* [What you should do]: Transcribe word for word the lines below from the line with "l_returned : option" through the line with "perHost : Z) (st", ends included.

═════ Records provided ═════

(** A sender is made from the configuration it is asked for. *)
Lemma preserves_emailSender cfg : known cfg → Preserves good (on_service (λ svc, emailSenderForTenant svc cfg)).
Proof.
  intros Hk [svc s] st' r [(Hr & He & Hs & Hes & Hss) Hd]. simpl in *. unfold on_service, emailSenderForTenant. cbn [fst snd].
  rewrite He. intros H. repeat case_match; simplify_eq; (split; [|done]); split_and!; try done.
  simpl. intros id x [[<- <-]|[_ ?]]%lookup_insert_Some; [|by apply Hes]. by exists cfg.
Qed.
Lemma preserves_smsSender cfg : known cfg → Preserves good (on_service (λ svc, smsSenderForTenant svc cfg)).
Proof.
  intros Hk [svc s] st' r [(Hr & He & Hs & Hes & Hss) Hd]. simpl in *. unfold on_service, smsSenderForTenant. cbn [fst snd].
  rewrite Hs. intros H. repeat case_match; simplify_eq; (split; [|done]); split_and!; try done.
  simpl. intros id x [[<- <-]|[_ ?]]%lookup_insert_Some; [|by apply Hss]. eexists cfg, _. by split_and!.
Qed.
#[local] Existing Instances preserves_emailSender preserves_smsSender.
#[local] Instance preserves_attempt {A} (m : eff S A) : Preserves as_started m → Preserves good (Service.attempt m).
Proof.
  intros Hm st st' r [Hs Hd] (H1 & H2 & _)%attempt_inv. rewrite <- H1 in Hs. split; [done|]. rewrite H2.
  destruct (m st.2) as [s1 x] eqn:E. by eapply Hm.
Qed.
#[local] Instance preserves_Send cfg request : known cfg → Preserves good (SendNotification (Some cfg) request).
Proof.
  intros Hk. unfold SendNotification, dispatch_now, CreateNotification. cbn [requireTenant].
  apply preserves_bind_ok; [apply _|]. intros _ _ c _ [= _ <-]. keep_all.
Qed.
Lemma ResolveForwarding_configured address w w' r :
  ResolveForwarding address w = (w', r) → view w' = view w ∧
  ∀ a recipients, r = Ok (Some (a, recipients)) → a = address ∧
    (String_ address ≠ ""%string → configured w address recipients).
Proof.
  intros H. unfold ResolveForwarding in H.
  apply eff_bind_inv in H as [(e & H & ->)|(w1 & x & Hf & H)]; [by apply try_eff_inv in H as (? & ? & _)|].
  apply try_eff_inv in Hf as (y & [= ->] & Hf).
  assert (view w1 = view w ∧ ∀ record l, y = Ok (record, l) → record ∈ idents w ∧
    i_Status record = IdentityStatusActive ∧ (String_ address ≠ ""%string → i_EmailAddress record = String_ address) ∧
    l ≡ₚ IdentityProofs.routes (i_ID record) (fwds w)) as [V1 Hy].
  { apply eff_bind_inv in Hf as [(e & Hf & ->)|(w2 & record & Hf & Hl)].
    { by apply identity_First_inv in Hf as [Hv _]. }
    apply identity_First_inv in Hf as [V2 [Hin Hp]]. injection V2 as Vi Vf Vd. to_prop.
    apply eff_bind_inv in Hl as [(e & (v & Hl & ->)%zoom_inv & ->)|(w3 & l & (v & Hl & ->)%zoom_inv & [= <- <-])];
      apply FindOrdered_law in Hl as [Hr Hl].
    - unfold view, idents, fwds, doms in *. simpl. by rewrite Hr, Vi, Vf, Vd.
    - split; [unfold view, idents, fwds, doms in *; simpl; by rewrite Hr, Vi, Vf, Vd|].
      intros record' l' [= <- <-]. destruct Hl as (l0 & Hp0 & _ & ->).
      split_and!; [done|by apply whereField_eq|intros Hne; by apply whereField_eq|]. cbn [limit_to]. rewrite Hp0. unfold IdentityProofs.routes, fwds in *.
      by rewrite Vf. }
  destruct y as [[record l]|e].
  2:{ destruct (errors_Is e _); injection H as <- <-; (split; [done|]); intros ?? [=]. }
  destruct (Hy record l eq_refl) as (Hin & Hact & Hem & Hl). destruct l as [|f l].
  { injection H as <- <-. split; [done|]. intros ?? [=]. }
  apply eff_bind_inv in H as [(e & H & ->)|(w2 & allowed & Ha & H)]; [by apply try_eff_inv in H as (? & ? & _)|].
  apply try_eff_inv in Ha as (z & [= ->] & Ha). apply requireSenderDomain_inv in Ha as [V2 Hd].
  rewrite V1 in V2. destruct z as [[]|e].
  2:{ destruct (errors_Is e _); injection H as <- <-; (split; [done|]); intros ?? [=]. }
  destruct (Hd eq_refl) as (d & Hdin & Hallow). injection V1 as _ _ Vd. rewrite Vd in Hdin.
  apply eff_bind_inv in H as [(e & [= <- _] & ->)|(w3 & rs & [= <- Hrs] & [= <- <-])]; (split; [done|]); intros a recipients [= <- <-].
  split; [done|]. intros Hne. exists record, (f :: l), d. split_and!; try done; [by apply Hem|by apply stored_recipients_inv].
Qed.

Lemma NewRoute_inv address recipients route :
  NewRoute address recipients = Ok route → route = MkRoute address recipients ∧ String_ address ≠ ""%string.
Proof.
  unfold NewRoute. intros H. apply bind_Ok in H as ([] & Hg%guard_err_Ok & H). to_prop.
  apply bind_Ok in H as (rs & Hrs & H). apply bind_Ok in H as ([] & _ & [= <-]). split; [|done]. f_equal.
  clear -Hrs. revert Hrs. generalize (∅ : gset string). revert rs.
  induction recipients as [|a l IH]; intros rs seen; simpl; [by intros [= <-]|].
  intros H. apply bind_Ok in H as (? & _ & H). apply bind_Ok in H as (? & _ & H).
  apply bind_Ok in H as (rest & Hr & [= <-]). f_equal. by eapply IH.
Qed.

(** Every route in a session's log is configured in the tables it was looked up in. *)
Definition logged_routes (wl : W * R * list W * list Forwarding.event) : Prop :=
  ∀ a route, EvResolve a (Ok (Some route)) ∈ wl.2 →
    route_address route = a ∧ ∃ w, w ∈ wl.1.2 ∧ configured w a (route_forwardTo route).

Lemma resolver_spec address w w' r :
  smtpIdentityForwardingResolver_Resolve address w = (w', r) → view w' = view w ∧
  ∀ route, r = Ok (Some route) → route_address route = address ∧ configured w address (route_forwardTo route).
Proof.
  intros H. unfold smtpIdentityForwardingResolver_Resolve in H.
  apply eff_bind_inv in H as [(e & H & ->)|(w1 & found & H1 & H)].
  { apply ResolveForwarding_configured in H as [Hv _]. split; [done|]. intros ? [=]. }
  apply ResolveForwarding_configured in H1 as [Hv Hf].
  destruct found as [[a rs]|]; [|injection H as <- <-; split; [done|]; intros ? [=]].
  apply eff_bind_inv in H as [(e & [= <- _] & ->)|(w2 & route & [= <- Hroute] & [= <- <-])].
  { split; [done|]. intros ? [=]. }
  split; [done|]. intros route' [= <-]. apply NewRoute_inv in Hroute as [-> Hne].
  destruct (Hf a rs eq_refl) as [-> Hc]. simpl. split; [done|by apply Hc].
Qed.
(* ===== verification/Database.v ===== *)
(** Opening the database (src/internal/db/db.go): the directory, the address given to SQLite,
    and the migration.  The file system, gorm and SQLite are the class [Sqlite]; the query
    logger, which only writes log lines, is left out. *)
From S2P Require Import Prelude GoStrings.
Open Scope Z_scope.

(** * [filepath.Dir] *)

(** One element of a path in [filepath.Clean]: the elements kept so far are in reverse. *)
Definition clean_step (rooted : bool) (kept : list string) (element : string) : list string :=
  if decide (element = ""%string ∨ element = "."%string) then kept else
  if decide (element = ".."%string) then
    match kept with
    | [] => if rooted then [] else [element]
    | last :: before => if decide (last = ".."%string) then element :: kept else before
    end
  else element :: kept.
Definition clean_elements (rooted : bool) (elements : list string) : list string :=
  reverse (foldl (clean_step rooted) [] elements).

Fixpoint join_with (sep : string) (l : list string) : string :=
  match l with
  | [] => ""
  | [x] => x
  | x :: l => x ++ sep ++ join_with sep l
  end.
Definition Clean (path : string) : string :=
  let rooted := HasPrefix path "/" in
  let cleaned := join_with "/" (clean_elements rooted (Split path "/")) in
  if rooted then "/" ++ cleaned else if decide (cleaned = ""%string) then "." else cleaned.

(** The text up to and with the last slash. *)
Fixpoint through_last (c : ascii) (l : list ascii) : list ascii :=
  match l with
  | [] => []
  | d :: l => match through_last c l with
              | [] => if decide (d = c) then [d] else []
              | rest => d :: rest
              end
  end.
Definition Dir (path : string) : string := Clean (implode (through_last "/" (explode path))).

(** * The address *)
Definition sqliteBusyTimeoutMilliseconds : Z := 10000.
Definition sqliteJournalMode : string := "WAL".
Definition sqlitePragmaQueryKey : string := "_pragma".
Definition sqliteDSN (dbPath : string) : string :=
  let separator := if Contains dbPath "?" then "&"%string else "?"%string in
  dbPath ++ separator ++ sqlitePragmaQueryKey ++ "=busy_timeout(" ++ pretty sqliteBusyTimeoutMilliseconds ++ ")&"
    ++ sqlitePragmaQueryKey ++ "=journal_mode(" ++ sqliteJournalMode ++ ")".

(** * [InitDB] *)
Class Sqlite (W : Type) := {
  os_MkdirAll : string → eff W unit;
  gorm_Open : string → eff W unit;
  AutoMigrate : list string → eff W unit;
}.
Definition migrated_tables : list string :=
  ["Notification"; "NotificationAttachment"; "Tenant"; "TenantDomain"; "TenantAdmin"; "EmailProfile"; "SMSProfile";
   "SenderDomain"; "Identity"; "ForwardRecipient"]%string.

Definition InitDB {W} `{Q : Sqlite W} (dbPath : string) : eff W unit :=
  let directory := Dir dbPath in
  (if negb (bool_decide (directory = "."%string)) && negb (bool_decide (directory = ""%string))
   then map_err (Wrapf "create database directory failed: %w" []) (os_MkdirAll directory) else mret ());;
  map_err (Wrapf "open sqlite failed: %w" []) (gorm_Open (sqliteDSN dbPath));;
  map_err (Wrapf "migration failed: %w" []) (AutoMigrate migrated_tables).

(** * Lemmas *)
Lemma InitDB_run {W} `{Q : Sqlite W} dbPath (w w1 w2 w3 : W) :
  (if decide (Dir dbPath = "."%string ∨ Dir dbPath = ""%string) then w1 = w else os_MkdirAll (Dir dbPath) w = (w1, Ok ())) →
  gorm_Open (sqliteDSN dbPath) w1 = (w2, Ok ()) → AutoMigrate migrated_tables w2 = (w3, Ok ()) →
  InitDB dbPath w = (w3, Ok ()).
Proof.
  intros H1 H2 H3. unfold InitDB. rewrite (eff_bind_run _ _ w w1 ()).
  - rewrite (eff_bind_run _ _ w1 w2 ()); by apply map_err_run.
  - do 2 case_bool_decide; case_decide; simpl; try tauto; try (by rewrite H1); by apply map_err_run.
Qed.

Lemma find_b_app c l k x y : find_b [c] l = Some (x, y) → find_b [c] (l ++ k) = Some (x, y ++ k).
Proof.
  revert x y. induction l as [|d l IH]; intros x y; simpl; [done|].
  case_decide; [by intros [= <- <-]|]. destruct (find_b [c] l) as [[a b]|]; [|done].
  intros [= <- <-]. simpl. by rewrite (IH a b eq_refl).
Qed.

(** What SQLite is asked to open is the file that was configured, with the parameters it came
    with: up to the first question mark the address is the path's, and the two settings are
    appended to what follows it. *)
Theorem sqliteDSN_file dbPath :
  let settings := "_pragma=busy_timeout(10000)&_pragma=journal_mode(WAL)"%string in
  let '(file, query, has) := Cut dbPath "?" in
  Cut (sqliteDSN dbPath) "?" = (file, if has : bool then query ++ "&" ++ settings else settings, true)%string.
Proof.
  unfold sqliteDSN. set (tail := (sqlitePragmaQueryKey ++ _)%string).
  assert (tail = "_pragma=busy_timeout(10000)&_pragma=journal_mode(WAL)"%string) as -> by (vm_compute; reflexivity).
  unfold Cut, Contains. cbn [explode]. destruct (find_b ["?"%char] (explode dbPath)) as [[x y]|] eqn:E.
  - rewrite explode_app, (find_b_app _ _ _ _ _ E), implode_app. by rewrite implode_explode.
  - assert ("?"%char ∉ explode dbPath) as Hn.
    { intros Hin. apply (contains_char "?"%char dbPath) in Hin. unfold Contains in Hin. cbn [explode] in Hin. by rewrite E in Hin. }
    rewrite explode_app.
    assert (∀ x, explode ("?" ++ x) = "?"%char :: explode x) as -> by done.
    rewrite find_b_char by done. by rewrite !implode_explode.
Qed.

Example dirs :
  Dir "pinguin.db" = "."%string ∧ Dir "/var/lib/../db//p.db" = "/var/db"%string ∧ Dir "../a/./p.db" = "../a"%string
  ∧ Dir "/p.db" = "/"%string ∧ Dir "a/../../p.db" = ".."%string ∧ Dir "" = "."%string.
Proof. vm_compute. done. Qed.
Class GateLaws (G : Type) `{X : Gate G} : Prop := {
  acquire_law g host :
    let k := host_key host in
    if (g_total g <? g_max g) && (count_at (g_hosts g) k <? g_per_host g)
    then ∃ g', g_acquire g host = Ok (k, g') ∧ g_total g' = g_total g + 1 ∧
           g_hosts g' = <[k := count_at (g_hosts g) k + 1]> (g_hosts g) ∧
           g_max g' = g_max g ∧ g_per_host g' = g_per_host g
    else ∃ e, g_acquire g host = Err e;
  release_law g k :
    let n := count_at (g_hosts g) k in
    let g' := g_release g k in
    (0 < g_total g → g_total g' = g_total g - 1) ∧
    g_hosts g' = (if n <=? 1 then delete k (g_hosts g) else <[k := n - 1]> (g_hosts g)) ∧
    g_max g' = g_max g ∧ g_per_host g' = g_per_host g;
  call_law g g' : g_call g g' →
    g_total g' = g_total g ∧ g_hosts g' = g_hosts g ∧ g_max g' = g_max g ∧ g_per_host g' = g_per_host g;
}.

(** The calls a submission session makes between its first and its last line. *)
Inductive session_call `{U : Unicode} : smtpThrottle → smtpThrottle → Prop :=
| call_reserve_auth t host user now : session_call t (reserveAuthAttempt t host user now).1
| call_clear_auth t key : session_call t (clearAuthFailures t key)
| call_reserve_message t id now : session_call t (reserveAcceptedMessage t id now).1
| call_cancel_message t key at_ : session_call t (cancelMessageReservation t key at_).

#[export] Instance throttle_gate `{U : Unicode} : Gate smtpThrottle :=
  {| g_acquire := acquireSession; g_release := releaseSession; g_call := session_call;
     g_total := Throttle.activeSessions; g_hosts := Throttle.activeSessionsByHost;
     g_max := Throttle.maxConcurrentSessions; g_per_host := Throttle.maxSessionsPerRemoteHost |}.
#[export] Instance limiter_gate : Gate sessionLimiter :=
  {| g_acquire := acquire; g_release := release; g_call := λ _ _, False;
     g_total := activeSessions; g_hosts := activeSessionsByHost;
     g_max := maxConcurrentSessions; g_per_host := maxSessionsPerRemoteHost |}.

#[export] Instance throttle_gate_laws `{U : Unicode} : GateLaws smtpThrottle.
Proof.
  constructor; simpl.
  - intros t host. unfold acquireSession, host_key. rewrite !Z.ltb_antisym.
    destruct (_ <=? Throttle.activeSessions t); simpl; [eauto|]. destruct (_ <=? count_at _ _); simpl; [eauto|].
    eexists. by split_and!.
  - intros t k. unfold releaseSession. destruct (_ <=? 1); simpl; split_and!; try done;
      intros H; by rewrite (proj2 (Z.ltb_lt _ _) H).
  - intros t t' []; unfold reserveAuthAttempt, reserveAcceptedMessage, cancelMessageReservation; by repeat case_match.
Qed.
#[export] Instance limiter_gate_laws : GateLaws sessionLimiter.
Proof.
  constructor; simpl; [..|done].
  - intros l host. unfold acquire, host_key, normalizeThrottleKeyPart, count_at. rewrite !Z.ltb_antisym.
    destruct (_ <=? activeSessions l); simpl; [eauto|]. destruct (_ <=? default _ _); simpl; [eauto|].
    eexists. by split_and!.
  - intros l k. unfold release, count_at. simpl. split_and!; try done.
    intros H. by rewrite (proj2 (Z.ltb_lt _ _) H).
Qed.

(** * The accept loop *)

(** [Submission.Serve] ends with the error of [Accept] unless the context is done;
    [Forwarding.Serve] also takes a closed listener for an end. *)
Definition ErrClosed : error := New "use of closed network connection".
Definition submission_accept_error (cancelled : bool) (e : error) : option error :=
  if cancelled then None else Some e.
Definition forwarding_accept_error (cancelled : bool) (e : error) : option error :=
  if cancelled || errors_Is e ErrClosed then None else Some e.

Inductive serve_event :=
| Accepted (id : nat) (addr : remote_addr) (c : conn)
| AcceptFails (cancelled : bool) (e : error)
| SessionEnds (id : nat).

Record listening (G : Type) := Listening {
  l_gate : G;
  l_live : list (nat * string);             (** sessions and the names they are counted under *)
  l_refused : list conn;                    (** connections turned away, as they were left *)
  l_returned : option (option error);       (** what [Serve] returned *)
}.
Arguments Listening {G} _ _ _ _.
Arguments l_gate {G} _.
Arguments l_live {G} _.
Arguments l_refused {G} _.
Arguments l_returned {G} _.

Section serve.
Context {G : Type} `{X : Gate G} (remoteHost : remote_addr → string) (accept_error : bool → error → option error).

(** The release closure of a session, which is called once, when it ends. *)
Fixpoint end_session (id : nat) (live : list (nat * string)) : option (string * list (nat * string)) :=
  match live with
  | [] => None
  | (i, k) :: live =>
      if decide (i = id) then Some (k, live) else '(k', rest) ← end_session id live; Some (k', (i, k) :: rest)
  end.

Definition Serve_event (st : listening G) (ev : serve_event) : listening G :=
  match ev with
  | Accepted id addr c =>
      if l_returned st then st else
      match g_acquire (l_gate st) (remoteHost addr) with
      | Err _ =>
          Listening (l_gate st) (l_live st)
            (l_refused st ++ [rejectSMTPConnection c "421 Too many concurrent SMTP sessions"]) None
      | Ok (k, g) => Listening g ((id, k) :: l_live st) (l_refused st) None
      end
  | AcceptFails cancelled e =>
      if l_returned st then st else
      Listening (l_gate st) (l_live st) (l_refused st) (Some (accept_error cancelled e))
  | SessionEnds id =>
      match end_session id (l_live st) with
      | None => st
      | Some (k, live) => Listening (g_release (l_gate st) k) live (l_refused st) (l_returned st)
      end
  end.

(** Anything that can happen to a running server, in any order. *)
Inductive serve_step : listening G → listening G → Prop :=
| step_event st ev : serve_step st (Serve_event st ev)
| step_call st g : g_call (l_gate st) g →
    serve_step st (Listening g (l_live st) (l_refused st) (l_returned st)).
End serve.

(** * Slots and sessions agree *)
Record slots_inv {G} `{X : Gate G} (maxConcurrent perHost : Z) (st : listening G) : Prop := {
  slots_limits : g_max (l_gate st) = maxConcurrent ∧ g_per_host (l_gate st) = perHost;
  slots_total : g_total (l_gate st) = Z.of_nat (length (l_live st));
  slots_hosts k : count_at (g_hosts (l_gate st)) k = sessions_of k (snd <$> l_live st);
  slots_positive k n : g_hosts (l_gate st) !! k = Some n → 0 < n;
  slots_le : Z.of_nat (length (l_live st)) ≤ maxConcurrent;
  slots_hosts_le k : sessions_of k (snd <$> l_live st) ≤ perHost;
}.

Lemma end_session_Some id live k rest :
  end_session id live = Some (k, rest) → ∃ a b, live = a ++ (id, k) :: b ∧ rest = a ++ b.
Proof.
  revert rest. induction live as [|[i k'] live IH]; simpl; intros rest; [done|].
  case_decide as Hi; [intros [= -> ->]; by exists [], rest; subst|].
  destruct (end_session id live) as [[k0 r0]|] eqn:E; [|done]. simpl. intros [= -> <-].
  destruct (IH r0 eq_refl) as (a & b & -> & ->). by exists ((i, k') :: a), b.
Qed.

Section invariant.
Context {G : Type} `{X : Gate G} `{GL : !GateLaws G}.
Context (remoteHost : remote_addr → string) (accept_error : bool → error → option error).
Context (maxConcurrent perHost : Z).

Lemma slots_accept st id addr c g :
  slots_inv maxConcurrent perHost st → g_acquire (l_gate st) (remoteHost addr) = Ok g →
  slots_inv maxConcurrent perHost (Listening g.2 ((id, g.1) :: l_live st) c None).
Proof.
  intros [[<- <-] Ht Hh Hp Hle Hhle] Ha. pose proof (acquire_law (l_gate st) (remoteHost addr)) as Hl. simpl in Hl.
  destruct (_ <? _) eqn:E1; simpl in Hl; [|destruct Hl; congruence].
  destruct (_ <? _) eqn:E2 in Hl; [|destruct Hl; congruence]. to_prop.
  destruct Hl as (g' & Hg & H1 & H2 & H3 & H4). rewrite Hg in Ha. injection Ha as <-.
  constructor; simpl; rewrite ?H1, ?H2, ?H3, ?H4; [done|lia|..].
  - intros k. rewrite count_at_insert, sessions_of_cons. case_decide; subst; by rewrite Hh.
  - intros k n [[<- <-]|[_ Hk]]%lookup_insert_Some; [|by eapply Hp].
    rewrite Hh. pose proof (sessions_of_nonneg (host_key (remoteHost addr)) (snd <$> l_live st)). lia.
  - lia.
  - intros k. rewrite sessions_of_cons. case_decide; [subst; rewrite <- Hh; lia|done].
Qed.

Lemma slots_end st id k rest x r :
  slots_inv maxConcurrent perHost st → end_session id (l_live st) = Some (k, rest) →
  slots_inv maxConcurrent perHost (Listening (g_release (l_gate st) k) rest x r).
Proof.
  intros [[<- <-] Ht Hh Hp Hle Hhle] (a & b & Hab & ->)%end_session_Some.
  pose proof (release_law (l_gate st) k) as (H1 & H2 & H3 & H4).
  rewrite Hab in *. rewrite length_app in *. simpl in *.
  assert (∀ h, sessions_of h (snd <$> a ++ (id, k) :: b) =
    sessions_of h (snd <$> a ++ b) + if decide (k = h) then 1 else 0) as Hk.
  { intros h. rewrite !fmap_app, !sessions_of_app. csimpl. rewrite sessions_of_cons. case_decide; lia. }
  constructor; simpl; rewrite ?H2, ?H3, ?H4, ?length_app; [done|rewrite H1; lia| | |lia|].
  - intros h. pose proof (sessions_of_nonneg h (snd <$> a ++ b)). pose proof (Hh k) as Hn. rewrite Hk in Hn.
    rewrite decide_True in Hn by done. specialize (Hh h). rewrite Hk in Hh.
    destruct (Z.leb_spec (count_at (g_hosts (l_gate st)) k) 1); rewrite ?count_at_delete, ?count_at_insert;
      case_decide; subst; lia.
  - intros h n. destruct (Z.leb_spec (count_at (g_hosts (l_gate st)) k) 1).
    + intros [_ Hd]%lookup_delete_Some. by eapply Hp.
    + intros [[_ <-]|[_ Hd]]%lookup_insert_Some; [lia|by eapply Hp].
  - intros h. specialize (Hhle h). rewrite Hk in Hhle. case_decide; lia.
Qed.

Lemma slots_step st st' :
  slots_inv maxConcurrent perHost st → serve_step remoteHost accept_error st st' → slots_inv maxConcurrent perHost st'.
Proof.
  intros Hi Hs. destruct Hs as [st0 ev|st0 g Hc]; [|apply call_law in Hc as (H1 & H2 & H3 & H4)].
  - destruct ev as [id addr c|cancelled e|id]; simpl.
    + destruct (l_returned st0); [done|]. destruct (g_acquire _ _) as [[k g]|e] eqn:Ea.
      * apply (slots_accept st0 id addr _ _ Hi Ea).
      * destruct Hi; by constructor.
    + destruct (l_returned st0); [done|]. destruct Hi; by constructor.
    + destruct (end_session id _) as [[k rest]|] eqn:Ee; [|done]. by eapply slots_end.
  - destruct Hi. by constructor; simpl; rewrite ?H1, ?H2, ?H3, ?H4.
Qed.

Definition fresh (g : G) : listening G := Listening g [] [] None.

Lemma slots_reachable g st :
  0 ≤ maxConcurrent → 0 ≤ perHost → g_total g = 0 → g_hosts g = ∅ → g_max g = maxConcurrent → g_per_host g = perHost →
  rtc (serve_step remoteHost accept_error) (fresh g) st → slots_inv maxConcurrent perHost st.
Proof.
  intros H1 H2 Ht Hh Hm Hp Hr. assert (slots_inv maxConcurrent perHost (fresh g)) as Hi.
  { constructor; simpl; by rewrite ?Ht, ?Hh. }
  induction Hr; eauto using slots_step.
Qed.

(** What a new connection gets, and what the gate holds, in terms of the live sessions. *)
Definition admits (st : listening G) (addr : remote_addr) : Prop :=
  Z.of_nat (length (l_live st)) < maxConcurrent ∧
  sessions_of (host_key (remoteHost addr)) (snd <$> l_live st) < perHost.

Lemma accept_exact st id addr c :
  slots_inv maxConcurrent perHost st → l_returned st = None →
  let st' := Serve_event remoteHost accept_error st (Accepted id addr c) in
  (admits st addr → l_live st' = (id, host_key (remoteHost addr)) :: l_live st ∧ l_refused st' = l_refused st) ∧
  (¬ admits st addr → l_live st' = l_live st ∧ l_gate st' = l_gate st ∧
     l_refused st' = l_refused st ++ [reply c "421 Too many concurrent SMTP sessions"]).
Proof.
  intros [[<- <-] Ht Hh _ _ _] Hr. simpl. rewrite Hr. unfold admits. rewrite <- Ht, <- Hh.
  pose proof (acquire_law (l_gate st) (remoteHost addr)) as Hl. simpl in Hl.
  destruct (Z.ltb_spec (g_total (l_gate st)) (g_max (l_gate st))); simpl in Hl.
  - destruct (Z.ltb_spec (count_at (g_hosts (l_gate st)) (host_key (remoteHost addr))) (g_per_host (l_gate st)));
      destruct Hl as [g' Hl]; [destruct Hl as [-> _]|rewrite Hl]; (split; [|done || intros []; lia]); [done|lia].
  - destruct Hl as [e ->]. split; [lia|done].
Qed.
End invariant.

═════

* [Written response]:
  l_returned : option (option error);       (** what [Serve] returned *)
}.
Arguments Listening {G} _ _ _ _.
Arguments l_gate {G} _.
Arguments l_live {G} _.
Arguments l_refused {G} _.
Arguments l_returned {G} _.

Section serve.
Context {G : Type} `{X : Gate G} (remoteHost : remote_addr → string) (accept_error : bool → error → option error).

(** The release closure of a session, which is called once, when it ends. *)
Fixpoint end_session (id : nat) (live : list (nat * string)) : option (string * list (nat * string)) :=
  match live with
  | [] => None
  | (i, k) :: live =>
      if decide (i = id) then Some (k, live) else '(k', rest) ← end_session id live; Some (k', (i, k) :: rest)
  end.

Definition Serve_event (st : listening G) (ev : serve_event) : listening G :=
  match ev with
  | Accepted id addr c =>
      if l_returned st then st else
      match g_acquire (l_gate st) (remoteHost addr) with
      | Err _ =>
          Listening (l_gate st) (l_live st)
            (l_refused st ++ [rejectSMTPConnection c "421 Too many concurrent SMTP sessions"]) None
      | Ok (k, g) => Listening g ((id, k) :: l_live st) (l_refused st) None
      end
  | AcceptFails cancelled e =>
      if l_returned st then st else
      Listening (l_gate st) (l_live st) (l_refused st) (Some (accept_error cancelled e))
  | SessionEnds id =>
      match end_session id (l_live st) with
      | None => st
      | Some (k, live) => Listening (g_release (l_gate st) k) live (l_refused st) (l_returned st)
      end
  end.

(** Anything that can happen to a running server, in any order. *)
Inductive serve_step : listening G → listening G → Prop :=
| step_event st ev : serve_step st (Serve_event st ev)
| step_call st g : g_call (l_gate st) g →
    serve_step st (Listening g (l_live st) (l_refused st) (l_returned st)).
End serve.

(** * Slots and sessions agree *)
Record slots_inv {G} `{X : Gate G} (maxConcurrent perHost : Z) (st : listening G) : Prop := {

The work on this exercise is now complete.